Combined linear-regression and Monte Carlo approach to modeling exposure age depth profiles

Abstract

We introduce a set of methods for analyzing cosmogenic-nuclide depth profiles that formally integrates denudation and muogenic production, while retaining the advantages of linear inversion for surfaces with inheritance and age much greater than zero. For surfaces with denudation, we present solutions for both denudation rate and total denudation depth, each with their own advantages. By combining linear inversion with Monte Carlo simulation of error propagation, our method jointly assesses uncertainty arising from measurement error and denudation constraints. Using simulated depth profiles and natural-example depth profile data sets from the Beida River, northwest China, and Lees Ferry, Arizona, we show that our methods robustly produce accurate age and inheritance estimations for surfaces under varying circumstances. For surfaces with very low inheritance or age, it is important to apply a constrained inversion to obtain the correct result distributions.
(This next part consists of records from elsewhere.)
(** X15. What a successful [indexFile] leaves in the store, when ids and
    paths are unique in the table and the identifier [uuidv4] hands out is
    new: [getByPath] of the resolved path returns a record with the id of
    the record that was there (a fresh identifier when there was none),
    the resolved path, the base name, the size (read back as undefined
    when it is 0) and modification time of [statSync], the trimmed answer
    of the provider as summary, and the creation time of the previous
    record when it had one, else the birth time of the file. *)
Theorem indexFile_stores_record f w w' tokens :
  table_ok (files (w_db w)) ->
  unused_from env (w_uuids w) (files (w_db w)) ->
  indexFile env config f w = (w', Ok tokens) ->
  let rp := path_resolve env f in
  exists st text truncated resp rec old,
    fs_statSync env f = Some st
    /\ Nlp.readTextFile env f (cfg_maxChars config) = Ok (text, truncated)
    /\ chat_create env (Nlp.rerankDeployment (cfg_azure config)) (Nlp.summarize_messages text)
       = Some resp
    /\ getByPath backend rp (w_db w) = Ok old
    /\ getByPath backend rp (w_db w') = Ok (Some rec)
    /\ count (w_db w') = match old with
                         | Some _ => count (w_db w)
                         | None => S (count (w_db w))
                         end
    /\ fr_id rec = match old with Some r => fr_id r | None => uuidv4 env (w_uuids w) end
    /\ fm_id (fr_metadata rec) = fr_id rec
    /\ fm_path (fr_metadata rec) = rp
    /\ fm_filename (fr_metadata rec) = path_basename env f
    /\ fm_size (fr_metadata rec) = nonzero (Some (st_size st))
    /\ fm_modifiedAt (fr_metadata rec) = str_or (Some (st_mtime st)) None
    /\ fm_createdAt (fr_metadata rec)
       = str_or (Some (default (st_birthtime st)
                         (str_or (r ← old; fm_createdAt (fr_metadata r)) None))) None
    /\ fr_summary rec = Nlp.trim (default EmptyString (chat_content resp)).
Proof.
  intros (Hids & Hpaths & Hnonempty) Hunused Hrun rp.
  unfold indexFile, mbind, M_bind in Hrun.
  unfold indexFile_prepare, mbind, M_bind, of_option, read_db, draw_uuid, mret, M_ret, throw
    in Hrun. fold backend rp in Hrun.
  destruct (fs_statSync env f) as [st|] eqn:Hstat; cbn [fst snd] in Hrun; [|done].
  destruct (getByPath backend rp (w_db w)) as [old|e0] eqn:Hold; cbn [fst snd] in Hrun; [|done].
  (* the id and the world after the first half *)
  set (id := match old with Some r => fr_id r | None => uuidv4 env (w_uuids w) end).
  assert (Hprep : exists w1, w_db w1 = w_db w /\
            indexFile_complete env config
              {| job_file := f; job_stat := st; job_filename := path_basename env f;
                 job_resolved := rp; job_existing := old; job_id := id |} w1
            = (w', Ok tokens)).
  { destruct old as [r|].
    - destruct (decide (fr_id r = EmptyString)) as [Hempty|Hne]; cbn [fst snd] in Hrun.
      + exfalso. apply getByPath_Some in Hold as (row & Hfind & Hrid).
        apply find_elem in Hfind as [Hrow _].
        eapply Forall_forall in Hnonempty; [|exact Hrow]. congruence.
      + exists w. split; [done|exact Hrun].
    - cbn [fst snd] in Hrun. eexists. split; [|exact Hrun]. done. }
  clear Hrun. destruct Hprep as (w1 & Hdb1 & Hrun).
  unfold indexFile_complete, Nlp.summarizeFile, Nlp.embedText, request, write_db, emit,
    of_result, of_option, mbind, M_bind, mret, M_ret, throw in Hrun.
  cbn [job_file job_stat job_filename job_resolved job_existing job_id] in Hrun.
  destruct (Nlp.readTextFile env f (cfg_maxChars config)) as [[text tr]|e2] eqn:Hread;
    cbn [fst snd w_db] in Hrun; [|done].
  destruct (chat_create env _ _) as [resp|] eqn:Hchat; cbn [fst snd w_db] in Hrun; [|done].
  destruct (embeddings_create env _ _) as [er|]; cbn [fst snd w_db] in Hrun; [|done].
  destruct (emb_vector er) as [vec|]; cbn [fst snd w_db] in Hrun; [|done].
  match type of Hrun with
  | context [upsert env ?b ?r _] => set (rec := r) in Hrun
  end.
  fold backend in Hrun. rewrite Hdb1 in Hrun.
  destruct (upsert env backend rec (w_db w)) as [s' [[]|e3]] eqn:Hup; cbn [fst snd] in Hrun;
    [|done].
  inversion Hrun; subst w'. clear Hrun. cbn [w_db].
  apply upsert_ok_files in Hup. set (new := row_of_record env backend rec) in *.
  assert (Hnewpath : row_path new = rp) by done.
  assert (Hnewid : row_id new = id) by done.
  assert (Hcase : (exists row, List.find (has_path (row_path new)) (files (w_db w)) = Some row
                               /\ row_id new = row_id row)
                  \/ (List.find (has_path (row_path new)) (files (w_db w)) = None
                      /\ row_id new ∉ map row_id (files (w_db w)))).
  { rewrite Hnewpath, Hnewid. unfold id. destruct old as [r|].
    - left. apply getByPath_Some in Hold as (row & Hfind & Hrid). by exists row.
    - right. split; [by apply getByPath_None in Hold|]. apply Hunused. lia. }
  pose proof (find_path_upsert new (files (w_db w)) Hpaths Hids Hcase) as Hfind.
  exists st, text, tr, resp, (view backend rec), old.
  split; [done|]. split; [done|]. split; [done|]. split; [done|]. split.
  { unfold getByPath, select_one. fold (has_path rp). rewrite Hup, <- Hnewpath, Hfind.
    unfold new. by rewrite rowToRecord_view. }
  split.
  { unfold count. rewrite Hup, upsert_row_length.
    destruct Hcase as [(row & Hf & Hid)|[Hf Hfresh]].
    - pose proof (find_elem _ _ _ Hf) as [Hrow _].
      replace (existsb _ (files (w_db w))) with true.
      + destruct old; [done|]. apply getByPath_None in Hold. rewrite Hnewpath in Hf.
        congruence.
      + symmetry. apply existsb_has_id. rewrite Hid. apply list_elem_of_fmap. by exists row.
    - replace (existsb _ (files (w_db w))) with false.
      + destruct old as [r|]; [|done]. apply getByPath_Some in Hold as (row & Hf' & _).
        rewrite Hnewpath in Hf. congruence.
      + symmetry. apply not_true_is_false. intros Hex. by apply existsb_has_id in Hex. }
  destruct backend; cbn; repeat split; try done.
Qed.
The denudation-depth approach can theoretically produce reasonably accurate age estimates even when total denudation reaches 5 times the nucleon attenuation length. The denudation-rate approach, on the other hand, has the advantage of allowing direct exploration of trade-offs between exposure age and denudation rate. Out of all the factors, lack of precise constraints for denudation rate or depth tends to be the largest contributor of age uncertainty, while negligible error results from our approximation of muogenic production using the denudation-depth approach.